Segment Start: TASK DATA

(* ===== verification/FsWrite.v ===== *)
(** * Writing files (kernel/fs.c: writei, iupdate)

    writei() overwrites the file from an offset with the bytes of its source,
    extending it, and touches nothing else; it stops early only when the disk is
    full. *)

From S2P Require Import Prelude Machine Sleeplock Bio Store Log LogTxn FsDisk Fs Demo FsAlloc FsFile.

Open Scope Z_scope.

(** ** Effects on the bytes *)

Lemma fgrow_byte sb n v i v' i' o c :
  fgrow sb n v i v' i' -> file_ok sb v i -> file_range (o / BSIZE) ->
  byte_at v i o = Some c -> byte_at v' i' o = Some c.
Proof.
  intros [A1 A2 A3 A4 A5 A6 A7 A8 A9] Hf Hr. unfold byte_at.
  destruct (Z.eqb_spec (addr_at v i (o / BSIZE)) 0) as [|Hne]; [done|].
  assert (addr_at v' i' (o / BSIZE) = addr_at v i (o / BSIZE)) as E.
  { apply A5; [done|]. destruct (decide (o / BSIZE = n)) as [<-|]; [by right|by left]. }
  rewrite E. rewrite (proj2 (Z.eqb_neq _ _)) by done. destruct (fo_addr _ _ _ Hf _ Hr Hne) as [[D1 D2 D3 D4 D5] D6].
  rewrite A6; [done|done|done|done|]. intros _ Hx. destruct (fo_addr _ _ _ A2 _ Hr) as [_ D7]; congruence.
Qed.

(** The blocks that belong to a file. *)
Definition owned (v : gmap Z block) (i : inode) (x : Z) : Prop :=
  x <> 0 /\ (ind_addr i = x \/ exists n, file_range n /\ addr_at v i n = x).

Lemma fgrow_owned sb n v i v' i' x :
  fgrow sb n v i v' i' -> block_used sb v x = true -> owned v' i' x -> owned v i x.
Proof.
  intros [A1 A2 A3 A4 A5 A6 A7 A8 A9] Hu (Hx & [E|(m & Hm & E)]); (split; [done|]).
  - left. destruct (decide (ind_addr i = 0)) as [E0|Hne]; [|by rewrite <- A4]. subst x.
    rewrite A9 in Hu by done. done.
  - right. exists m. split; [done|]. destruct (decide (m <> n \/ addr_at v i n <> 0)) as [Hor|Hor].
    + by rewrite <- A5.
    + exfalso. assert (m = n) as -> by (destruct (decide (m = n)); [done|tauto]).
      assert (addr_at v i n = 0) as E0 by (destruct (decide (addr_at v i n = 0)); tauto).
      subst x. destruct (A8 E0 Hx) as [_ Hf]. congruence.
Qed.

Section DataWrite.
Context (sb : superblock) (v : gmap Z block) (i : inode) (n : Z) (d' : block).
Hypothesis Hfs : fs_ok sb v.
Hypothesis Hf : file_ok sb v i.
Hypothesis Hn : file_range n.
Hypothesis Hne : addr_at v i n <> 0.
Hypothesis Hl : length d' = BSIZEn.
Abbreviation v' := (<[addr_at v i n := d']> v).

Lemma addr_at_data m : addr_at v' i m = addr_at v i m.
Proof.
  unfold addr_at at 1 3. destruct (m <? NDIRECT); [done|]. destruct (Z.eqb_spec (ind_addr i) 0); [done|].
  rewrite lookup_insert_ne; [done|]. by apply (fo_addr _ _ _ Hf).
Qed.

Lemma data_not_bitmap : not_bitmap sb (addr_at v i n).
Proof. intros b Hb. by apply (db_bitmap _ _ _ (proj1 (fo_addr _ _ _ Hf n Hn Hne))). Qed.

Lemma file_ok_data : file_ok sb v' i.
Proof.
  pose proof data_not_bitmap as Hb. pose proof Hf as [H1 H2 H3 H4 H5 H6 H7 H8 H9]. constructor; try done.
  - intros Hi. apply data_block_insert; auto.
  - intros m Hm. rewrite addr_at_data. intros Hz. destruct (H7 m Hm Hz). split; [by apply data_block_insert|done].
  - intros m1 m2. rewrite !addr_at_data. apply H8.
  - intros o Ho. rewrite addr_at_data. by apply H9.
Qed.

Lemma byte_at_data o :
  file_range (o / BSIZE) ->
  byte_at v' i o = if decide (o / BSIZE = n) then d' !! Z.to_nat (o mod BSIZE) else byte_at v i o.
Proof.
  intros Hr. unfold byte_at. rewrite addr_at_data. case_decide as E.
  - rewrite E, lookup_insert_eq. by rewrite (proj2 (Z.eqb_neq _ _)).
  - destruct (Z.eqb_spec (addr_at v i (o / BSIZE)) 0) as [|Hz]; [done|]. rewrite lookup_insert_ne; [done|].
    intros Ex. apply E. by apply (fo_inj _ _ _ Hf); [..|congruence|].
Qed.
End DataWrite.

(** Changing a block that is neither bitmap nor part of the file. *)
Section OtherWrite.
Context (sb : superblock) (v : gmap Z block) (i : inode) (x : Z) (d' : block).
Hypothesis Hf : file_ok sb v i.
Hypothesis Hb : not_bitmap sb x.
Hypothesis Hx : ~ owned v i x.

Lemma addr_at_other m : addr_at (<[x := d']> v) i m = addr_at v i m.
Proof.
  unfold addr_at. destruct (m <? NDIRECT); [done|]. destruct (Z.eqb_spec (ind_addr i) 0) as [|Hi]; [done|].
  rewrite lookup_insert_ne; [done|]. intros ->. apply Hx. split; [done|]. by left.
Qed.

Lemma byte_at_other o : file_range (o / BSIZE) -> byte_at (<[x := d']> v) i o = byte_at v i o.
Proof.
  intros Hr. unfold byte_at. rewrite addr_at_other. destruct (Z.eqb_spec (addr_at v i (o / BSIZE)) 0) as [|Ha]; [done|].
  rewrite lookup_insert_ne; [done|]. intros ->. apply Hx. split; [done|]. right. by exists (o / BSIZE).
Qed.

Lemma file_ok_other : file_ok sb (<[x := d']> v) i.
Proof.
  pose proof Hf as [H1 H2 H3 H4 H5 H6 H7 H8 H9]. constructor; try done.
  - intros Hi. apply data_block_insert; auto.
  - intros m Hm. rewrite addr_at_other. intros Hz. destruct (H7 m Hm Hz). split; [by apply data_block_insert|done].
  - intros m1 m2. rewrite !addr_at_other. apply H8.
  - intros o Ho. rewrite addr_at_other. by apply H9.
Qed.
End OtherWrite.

Segment End: TASK DATA
Segment Start: TASK DATA

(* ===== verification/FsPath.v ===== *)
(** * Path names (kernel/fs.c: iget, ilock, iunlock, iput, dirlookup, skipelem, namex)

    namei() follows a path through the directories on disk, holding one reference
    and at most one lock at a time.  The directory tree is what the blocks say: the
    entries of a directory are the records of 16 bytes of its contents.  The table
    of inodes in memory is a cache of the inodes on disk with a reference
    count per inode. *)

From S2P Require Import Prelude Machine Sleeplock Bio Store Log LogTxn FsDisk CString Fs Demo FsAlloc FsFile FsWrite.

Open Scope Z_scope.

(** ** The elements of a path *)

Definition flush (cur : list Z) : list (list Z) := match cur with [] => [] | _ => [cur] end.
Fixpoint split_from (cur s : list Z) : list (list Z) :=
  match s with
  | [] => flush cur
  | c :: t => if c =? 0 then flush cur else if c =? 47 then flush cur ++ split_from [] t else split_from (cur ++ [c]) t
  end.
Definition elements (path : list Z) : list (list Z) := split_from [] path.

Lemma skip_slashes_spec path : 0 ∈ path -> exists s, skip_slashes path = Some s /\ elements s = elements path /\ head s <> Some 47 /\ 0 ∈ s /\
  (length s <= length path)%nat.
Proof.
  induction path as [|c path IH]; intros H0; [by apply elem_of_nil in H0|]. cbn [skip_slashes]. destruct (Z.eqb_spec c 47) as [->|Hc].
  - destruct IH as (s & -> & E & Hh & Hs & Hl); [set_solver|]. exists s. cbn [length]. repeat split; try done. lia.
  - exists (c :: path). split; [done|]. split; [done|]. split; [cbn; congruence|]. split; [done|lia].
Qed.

Segment End: TASK DATA
Segment Start: TASK DATA

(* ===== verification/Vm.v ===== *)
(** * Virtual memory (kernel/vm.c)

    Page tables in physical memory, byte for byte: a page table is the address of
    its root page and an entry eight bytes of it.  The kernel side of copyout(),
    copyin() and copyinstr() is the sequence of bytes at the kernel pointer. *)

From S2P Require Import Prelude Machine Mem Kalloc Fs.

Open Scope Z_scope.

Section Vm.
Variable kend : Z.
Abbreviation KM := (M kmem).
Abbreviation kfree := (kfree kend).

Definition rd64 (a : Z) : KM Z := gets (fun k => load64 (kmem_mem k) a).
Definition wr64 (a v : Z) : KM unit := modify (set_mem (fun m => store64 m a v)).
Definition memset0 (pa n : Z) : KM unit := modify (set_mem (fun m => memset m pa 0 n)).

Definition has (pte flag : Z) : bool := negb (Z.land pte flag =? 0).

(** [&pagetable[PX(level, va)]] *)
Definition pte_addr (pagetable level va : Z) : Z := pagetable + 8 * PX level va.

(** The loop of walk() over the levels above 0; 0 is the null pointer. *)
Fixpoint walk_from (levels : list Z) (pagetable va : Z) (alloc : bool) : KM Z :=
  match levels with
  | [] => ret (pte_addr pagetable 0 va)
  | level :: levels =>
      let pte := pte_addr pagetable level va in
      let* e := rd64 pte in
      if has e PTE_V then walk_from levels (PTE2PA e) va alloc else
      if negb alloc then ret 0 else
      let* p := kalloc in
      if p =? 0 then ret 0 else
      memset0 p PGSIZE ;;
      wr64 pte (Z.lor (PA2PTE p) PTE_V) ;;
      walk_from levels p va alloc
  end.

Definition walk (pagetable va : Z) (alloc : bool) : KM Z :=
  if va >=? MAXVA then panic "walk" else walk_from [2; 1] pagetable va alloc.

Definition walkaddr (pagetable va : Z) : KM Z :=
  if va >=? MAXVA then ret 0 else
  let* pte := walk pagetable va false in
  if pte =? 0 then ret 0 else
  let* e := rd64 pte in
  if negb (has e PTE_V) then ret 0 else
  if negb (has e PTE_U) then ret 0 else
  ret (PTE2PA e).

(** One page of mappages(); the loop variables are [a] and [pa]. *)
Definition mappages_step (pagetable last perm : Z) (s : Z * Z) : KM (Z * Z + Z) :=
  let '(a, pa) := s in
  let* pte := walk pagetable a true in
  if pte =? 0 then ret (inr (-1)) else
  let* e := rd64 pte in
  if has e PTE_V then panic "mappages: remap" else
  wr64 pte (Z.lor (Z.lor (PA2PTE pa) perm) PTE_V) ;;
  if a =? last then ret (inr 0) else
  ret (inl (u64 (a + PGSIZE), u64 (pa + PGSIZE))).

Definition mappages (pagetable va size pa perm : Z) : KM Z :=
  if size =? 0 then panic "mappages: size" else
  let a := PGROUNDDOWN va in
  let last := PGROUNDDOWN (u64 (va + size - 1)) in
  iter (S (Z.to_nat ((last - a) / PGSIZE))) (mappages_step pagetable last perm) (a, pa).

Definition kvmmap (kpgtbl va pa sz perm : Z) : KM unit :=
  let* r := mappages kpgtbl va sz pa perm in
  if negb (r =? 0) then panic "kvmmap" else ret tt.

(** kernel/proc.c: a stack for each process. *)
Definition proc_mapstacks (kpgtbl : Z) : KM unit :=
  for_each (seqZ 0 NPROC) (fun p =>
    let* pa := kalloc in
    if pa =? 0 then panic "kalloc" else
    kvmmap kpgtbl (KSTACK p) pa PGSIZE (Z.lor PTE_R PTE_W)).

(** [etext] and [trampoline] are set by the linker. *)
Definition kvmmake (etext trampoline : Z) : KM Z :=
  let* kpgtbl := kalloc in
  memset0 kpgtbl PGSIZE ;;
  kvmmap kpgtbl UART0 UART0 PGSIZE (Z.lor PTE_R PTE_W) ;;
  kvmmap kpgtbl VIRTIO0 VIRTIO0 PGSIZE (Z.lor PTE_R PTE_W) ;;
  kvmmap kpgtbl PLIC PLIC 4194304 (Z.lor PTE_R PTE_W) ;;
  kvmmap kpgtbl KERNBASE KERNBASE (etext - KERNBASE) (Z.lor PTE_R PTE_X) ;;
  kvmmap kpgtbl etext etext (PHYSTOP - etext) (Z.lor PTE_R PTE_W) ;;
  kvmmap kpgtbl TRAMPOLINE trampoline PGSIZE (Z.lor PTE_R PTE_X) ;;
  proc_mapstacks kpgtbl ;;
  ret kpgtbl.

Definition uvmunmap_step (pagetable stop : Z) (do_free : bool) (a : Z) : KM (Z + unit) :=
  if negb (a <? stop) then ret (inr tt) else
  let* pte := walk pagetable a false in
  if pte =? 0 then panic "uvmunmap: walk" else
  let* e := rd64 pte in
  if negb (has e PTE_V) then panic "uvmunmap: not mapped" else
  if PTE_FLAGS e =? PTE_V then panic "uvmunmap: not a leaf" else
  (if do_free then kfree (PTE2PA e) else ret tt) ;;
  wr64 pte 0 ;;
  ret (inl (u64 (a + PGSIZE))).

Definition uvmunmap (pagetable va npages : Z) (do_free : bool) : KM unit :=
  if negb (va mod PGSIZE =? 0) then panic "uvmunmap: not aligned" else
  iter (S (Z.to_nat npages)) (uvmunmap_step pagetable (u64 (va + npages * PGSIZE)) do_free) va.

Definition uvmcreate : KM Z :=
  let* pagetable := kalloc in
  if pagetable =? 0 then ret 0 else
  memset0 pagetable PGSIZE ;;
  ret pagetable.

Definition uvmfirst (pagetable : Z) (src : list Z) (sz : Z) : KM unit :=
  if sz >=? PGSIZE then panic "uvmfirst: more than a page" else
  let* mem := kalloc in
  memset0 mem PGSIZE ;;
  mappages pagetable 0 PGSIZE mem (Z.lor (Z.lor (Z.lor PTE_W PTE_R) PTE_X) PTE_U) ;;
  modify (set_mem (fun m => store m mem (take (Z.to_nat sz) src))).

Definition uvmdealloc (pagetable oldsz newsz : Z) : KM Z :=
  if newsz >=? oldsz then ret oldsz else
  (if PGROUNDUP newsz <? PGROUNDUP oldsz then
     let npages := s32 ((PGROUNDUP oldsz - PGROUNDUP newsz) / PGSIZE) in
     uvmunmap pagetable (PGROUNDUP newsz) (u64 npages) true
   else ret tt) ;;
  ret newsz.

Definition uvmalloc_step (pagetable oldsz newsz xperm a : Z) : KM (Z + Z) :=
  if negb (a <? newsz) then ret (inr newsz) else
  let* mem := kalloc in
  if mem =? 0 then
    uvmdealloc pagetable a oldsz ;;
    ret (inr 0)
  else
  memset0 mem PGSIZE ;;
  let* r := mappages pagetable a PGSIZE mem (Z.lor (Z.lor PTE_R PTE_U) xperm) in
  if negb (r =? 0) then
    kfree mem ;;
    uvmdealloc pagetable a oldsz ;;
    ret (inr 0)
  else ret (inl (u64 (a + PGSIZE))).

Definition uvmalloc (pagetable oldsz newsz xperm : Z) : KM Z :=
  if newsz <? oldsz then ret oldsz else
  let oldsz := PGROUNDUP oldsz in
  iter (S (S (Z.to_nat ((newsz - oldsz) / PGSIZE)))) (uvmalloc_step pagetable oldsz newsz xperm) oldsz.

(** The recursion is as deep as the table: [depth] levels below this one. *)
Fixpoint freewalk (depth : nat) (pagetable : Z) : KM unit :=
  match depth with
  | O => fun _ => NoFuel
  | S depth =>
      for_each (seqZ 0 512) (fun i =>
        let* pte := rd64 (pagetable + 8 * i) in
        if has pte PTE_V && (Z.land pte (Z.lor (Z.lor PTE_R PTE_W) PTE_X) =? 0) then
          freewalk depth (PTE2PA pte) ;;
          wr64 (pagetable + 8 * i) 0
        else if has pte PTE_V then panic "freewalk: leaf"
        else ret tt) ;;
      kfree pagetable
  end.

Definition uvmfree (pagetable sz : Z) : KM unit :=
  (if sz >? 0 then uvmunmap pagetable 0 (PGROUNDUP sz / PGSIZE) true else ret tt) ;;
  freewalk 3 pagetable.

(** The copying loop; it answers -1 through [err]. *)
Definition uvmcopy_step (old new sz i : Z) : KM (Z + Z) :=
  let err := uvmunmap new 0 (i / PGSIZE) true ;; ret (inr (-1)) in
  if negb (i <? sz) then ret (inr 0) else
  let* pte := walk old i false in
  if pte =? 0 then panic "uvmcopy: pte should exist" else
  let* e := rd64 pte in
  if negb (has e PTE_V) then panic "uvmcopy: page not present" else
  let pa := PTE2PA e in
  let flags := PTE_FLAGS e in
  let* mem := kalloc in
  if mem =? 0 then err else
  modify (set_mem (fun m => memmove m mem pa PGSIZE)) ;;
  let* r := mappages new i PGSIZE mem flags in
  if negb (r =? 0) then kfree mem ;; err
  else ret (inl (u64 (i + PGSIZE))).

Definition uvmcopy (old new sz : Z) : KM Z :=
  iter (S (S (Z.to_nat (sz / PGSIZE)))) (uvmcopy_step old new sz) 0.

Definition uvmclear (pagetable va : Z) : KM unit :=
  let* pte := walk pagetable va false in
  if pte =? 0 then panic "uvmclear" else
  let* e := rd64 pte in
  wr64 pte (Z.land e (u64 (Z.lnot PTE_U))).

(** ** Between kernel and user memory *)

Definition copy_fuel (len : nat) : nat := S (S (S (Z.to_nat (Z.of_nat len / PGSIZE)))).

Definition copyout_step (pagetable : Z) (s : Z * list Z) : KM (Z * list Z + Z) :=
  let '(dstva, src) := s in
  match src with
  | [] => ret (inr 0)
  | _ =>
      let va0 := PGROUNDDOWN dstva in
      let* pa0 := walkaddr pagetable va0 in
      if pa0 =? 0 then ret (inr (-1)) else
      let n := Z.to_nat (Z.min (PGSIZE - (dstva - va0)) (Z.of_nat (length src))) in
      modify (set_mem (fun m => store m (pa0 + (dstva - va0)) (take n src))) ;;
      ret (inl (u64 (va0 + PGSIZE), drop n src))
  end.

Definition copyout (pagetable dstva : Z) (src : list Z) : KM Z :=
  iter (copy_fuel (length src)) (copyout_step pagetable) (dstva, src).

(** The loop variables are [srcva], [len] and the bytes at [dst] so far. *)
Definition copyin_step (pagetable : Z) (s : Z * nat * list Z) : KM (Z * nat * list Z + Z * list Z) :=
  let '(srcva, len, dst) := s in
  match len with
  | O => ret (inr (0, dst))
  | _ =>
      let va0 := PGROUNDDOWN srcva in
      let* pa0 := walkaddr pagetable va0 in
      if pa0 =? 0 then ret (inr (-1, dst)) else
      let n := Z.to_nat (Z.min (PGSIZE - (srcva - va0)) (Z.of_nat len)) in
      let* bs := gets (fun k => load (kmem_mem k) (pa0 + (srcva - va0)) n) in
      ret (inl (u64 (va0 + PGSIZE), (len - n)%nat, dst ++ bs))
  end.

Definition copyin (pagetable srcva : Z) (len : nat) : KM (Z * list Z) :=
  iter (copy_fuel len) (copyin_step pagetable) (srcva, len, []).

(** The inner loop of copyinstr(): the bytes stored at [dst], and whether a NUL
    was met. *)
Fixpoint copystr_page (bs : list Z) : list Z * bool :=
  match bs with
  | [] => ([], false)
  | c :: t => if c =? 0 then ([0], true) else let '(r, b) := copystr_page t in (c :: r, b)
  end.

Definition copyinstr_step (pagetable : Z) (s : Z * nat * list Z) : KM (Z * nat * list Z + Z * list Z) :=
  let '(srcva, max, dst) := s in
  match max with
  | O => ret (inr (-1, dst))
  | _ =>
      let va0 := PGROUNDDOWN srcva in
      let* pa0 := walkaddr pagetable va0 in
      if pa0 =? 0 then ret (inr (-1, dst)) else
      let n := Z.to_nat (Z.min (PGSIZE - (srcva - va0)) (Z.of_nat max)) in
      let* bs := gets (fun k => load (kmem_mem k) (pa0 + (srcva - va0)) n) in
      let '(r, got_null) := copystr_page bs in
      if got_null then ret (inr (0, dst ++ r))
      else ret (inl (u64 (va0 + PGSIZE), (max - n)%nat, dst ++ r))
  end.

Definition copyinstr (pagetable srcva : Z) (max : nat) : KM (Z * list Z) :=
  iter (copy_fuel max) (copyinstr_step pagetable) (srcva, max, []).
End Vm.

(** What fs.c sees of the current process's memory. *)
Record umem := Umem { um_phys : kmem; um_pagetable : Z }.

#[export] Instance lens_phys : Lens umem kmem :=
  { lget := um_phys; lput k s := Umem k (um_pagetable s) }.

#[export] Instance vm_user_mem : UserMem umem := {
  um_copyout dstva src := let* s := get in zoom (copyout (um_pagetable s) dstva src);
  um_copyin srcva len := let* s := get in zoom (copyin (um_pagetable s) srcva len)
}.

Segment End: TASK DATA

TASK BRIEF » Write out only the lines that run from the line containing "(* ===== verification/FsWrite.v ===== *)" through the line containing "apply A5; [done|].", both included, exactly as they appear above.

FINISHED TASK »
(* ===== verification/FsWrite.v ===== *)
(** * Writing files (kernel/fs.c: writei, iupdate)

    writei() overwrites the file from an offset with the bytes of its source,
    extending it, and touches nothing else; it stops early only when the disk is
    full. *)

From S2P Require Import Prelude Machine Sleeplock Bio Store Log LogTxn FsDisk Fs Demo FsAlloc FsFile.

Open Scope Z_scope.

(** ** Effects on the bytes *)

Lemma fgrow_byte sb n v i v' i' o c :
  fgrow sb n v i v' i' -> file_ok sb v i -> file_range (o / BSIZE) ->
  byte_at v i o = Some c -> byte_at v' i' o = Some c.
Proof.
  intros [A1 A2 A3 A4 A5 A6 A7 A8 A9] Hf Hr. unfold byte_at.
  destruct (Z.eqb_spec (addr_at v i (o / BSIZE)) 0) as [|Hne]; [done|].
  assert (addr_at v' i' (o / BSIZE) = addr_at v i (o / BSIZE)) as E.
  { apply A5; [done|]. destruct (decide (o / BSIZE = n)) as [<-|]; [by right|by left]. }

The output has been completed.